WORK ORDER: In the records below, begin at the line that has "client does not build. *)" and stop after the line that has "Local Open Scope list_scope."; quote those lines verbatim and nothing more.
(DATASET RECORDS begins)
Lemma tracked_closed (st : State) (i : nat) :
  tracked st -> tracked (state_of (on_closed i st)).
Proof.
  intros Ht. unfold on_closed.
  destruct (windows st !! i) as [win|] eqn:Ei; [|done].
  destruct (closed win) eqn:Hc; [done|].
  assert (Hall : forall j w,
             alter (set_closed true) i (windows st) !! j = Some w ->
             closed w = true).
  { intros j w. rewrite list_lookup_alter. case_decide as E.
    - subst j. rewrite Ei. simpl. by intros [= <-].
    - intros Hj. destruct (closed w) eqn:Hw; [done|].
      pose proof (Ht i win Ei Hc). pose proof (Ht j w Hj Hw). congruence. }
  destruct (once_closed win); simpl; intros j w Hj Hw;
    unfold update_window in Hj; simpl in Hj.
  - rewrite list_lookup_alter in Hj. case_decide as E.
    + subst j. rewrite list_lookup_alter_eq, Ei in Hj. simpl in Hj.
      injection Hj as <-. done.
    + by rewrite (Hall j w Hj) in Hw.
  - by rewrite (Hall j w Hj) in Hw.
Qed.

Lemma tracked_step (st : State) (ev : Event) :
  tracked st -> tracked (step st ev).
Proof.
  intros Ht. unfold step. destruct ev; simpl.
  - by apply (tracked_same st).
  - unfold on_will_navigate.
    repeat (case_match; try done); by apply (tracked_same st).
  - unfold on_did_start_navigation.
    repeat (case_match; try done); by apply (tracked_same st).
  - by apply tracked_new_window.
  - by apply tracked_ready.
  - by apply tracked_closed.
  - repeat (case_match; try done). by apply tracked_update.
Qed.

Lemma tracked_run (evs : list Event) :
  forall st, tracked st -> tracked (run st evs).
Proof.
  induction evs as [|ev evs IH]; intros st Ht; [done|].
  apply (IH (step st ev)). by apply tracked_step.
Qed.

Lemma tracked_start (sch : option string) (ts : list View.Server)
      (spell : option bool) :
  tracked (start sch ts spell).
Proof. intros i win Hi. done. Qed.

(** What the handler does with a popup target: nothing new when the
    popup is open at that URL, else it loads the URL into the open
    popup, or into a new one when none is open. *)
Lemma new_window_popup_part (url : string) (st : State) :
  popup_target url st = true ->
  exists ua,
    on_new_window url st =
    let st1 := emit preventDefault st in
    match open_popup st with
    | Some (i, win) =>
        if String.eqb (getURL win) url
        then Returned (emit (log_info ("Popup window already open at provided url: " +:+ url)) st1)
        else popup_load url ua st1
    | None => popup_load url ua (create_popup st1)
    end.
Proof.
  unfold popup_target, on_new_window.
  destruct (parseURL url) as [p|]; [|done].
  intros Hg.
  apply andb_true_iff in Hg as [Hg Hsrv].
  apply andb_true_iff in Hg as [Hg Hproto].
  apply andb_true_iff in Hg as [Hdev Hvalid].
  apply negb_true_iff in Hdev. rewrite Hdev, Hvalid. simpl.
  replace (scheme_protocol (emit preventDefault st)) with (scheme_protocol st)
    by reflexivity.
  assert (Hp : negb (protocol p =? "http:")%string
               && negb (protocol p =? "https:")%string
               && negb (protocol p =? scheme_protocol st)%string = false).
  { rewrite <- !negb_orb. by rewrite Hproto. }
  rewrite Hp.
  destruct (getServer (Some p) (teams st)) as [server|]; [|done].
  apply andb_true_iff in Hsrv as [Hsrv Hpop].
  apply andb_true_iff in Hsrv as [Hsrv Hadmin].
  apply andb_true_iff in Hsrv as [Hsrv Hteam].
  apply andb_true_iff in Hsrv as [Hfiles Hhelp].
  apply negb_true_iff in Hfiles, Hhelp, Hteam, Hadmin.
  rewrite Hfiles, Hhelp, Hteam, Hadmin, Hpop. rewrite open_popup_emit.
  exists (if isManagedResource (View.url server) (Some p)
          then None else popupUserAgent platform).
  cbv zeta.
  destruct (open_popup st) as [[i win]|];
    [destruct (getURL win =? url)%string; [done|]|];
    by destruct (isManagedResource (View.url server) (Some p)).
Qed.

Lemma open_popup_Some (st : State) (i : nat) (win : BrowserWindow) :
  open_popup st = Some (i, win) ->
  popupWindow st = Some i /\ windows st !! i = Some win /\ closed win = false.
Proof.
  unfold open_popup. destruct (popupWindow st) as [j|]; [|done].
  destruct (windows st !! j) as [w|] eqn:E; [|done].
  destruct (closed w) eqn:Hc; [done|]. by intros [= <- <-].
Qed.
(DATASET RECORDS ends)
(DATASET RECORDS begins)
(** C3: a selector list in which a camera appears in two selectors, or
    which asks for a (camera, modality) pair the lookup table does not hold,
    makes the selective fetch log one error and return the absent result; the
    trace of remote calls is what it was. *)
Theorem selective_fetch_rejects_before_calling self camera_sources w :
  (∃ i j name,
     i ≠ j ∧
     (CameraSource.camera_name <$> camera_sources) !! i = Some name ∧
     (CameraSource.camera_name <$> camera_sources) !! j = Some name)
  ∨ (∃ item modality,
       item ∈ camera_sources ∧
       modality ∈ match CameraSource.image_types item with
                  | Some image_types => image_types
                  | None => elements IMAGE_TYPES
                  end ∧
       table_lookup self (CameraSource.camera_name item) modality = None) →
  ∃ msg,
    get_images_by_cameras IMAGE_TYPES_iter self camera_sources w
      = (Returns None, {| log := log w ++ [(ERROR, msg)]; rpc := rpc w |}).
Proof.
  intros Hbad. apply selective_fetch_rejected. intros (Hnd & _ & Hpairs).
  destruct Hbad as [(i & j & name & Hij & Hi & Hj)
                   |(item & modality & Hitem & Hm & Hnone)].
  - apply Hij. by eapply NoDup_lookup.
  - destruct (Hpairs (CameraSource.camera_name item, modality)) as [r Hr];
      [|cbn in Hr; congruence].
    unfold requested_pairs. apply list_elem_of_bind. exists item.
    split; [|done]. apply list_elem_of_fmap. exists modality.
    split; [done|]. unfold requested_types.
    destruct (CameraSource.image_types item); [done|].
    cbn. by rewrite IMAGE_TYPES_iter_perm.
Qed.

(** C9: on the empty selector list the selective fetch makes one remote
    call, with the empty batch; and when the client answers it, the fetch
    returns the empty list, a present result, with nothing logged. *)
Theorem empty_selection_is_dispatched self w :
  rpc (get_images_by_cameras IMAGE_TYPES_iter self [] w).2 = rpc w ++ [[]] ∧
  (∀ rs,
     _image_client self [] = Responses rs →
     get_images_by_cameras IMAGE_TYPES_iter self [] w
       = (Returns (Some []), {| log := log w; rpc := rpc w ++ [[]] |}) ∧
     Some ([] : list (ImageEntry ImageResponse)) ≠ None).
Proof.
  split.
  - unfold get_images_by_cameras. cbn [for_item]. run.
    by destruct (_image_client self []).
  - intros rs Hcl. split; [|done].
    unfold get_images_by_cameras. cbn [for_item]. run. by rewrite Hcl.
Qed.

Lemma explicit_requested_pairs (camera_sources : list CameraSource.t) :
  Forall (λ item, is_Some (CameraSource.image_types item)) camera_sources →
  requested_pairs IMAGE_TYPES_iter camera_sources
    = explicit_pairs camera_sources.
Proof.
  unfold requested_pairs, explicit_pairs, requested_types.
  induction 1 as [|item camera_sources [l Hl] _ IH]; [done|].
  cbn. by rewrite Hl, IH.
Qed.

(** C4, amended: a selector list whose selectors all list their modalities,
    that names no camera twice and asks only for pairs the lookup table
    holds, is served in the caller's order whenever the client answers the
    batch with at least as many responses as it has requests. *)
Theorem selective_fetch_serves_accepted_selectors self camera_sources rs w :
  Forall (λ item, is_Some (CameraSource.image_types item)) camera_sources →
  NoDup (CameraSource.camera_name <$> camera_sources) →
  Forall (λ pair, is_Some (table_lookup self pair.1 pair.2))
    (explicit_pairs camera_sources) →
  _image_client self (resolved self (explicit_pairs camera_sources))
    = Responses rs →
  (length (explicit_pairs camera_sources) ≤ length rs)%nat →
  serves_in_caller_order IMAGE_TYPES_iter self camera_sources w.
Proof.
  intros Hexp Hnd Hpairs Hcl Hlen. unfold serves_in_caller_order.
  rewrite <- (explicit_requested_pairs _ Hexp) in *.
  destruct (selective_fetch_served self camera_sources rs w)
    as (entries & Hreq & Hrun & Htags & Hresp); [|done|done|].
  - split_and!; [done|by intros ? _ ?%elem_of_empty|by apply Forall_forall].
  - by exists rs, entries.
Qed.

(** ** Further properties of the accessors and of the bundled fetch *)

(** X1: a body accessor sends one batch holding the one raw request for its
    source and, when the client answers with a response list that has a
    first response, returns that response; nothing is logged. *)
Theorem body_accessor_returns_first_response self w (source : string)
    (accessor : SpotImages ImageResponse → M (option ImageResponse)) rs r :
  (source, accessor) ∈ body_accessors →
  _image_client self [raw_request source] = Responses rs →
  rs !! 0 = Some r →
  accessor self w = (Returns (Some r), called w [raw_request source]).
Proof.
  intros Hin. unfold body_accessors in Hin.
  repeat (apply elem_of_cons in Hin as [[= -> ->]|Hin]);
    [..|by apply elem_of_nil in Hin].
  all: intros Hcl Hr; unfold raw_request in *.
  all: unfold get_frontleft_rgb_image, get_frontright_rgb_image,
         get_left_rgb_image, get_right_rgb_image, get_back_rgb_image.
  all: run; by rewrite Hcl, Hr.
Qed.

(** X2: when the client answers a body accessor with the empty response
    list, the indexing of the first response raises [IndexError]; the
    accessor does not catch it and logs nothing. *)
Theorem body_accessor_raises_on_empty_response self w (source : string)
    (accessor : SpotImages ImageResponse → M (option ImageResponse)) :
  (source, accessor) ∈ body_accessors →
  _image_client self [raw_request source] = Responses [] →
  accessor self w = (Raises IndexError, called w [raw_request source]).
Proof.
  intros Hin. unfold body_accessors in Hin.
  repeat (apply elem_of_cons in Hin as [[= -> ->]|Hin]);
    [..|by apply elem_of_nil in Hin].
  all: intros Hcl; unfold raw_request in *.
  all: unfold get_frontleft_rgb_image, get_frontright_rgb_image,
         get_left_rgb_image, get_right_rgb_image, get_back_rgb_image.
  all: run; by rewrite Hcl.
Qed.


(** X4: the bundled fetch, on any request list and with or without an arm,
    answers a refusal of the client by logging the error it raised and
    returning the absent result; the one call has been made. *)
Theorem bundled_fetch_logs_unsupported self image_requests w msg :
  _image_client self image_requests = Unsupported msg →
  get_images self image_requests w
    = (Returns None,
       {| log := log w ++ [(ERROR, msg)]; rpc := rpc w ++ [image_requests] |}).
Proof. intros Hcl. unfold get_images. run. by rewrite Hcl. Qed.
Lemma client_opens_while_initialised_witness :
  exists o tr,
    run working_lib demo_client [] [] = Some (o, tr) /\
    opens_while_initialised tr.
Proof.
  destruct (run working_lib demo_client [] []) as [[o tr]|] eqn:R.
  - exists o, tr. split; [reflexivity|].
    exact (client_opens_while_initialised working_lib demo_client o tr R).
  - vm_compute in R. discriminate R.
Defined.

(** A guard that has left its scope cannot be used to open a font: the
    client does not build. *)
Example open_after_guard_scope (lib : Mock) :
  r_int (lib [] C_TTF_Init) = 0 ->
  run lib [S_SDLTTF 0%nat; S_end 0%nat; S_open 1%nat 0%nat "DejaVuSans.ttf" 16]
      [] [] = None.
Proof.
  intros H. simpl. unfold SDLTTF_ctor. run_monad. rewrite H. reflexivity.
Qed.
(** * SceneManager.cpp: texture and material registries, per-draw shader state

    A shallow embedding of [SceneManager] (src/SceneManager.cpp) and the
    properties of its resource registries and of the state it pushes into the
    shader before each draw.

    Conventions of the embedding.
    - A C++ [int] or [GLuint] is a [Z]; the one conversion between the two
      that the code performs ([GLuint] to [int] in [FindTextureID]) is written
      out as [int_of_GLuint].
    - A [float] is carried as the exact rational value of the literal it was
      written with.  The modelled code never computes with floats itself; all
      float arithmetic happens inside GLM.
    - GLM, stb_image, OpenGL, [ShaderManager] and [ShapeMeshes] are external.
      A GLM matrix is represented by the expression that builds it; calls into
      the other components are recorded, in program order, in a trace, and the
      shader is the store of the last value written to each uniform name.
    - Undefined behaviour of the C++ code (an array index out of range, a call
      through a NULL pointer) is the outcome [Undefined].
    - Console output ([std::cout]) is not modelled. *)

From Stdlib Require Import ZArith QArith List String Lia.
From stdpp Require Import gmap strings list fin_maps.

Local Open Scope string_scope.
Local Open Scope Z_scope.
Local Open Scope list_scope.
(DATASET RECORDS ends)
(DATASET RECORDS begins)
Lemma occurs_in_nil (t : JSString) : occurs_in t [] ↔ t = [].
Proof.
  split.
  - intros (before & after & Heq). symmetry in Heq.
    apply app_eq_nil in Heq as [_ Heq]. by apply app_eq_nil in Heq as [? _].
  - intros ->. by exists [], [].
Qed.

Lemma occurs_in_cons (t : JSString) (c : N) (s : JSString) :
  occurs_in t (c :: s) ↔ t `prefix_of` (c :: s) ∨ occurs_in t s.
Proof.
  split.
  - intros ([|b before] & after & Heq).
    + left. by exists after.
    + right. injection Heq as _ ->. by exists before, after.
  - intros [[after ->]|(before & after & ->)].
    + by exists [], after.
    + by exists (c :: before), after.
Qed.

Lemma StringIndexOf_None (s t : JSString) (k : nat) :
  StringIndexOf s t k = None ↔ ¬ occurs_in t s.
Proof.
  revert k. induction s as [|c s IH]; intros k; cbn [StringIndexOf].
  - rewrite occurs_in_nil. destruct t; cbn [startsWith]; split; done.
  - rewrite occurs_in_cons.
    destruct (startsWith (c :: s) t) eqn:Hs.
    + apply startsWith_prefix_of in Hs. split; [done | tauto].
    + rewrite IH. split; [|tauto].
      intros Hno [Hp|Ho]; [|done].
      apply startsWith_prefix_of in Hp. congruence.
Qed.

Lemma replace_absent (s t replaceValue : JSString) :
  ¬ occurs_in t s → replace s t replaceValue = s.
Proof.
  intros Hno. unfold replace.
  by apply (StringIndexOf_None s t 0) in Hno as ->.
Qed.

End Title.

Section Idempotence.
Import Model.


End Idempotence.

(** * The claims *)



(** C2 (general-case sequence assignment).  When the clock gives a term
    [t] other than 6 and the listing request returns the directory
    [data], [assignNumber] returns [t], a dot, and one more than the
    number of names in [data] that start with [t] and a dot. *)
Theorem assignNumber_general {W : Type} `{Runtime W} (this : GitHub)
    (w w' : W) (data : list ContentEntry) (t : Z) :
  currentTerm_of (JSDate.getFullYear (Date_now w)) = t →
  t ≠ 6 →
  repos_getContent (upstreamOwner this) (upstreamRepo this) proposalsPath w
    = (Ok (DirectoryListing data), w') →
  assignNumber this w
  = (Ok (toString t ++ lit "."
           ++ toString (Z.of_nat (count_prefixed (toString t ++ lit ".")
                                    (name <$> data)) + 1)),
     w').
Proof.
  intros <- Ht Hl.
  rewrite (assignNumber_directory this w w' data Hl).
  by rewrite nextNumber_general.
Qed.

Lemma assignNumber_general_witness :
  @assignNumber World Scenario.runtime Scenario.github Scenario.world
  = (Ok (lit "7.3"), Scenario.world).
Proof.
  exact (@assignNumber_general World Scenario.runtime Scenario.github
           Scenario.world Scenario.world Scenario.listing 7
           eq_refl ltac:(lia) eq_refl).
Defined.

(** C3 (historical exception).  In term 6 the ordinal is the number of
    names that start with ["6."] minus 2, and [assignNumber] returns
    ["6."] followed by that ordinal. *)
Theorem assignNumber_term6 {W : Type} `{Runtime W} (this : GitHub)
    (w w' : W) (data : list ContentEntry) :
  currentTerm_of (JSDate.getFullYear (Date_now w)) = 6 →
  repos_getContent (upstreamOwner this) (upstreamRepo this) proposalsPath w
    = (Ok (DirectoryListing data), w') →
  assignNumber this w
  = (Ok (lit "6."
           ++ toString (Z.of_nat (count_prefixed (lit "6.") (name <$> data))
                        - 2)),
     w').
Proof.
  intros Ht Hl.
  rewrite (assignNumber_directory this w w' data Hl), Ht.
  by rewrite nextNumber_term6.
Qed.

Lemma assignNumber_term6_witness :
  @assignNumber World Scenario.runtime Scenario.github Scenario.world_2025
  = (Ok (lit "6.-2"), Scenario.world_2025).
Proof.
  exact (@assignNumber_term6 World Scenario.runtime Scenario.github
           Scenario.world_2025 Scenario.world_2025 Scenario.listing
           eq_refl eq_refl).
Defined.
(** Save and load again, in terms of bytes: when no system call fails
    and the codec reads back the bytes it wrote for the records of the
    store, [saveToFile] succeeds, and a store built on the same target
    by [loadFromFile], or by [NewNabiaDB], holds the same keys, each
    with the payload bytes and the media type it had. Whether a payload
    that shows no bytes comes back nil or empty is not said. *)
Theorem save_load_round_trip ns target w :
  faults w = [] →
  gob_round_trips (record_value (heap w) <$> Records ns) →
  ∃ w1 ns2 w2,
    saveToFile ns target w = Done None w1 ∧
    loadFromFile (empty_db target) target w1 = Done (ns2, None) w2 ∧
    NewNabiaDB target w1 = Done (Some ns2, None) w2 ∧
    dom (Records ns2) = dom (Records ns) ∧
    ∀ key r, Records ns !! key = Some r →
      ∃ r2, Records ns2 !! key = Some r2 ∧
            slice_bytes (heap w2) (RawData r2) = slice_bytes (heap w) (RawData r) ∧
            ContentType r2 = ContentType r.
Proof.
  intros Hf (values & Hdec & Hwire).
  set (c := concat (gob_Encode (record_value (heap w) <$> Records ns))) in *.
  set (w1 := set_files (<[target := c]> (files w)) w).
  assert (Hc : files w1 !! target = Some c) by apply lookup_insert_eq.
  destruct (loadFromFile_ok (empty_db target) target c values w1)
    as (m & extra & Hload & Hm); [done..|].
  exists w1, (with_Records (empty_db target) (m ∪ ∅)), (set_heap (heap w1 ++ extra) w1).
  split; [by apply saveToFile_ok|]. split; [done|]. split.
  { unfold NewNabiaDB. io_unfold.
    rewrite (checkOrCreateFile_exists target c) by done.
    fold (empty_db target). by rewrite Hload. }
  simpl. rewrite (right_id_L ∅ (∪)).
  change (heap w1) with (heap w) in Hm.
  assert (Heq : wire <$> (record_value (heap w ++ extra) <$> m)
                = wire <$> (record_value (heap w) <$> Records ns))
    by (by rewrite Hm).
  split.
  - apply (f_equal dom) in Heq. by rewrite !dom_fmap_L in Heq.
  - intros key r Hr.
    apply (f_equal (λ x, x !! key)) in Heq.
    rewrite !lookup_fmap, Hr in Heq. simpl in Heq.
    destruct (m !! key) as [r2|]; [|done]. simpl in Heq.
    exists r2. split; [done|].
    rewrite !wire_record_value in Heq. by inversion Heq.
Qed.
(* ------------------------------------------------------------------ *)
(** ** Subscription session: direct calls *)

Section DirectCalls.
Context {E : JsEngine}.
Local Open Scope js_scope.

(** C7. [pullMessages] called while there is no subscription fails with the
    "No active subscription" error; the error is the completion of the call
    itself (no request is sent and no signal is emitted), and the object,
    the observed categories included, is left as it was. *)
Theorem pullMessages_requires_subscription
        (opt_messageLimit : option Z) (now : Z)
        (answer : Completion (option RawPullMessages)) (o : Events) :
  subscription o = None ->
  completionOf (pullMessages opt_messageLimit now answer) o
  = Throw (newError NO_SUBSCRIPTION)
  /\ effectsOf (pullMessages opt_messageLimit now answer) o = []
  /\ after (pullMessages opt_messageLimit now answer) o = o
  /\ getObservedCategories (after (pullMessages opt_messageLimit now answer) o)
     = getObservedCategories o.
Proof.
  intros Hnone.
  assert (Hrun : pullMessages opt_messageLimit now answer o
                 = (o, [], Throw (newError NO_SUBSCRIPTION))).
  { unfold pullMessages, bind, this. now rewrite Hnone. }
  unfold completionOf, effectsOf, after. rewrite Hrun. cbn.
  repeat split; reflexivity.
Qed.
(DATASET RECORDS ends)
SOLUTION FOR THIS PROBLEM:
    client does not build. *)
Example open_after_guard_scope (lib : Mock) :
  r_int (lib [] C_TTF_Init) = 0 ->
  run lib [S_SDLTTF 0%nat; S_end 0%nat; S_open 1%nat 0%nat "DejaVuSans.ttf" 16]
      [] [] = None.
Proof.
  intros H. simpl. unfold SDLTTF_ctor. run_monad. rewrite H. reflexivity.
Qed.
(** * SceneManager.cpp: texture and material registries, per-draw shader state

    A shallow embedding of [SceneManager] (src/SceneManager.cpp) and the
    properties of its resource registries and of the state it pushes into the
    shader before each draw.

    Conventions of the embedding.
    - A C++ [int] or [GLuint] is a [Z]; the one conversion between the two
      that the code performs ([GLuint] to [int] in [FindTextureID]) is written
      out as [int_of_GLuint].
    - A [float] is carried as the exact rational value of the literal it was
      written with.  The modelled code never computes with floats itself; all
      float arithmetic happens inside GLM.
    - GLM, stb_image, OpenGL, [ShaderManager] and [ShapeMeshes] are external.
      A GLM matrix is represented by the expression that builds it; calls into
      the other components are recorded, in program order, in a trace, and the
      shader is the store of the last value written to each uniform name.
    - Undefined behaviour of the C++ code (an array index out of range, a call
      through a NULL pointer) is the outcome [Undefined].
    - Console output ([std::cout]) is not modelled. *)

From Stdlib Require Import ZArith QArith List String Lia.
From stdpp Require Import gmap strings list fin_maps.

Local Open Scope string_scope.
Local Open Scope Z_scope.
Local Open Scope list_scope.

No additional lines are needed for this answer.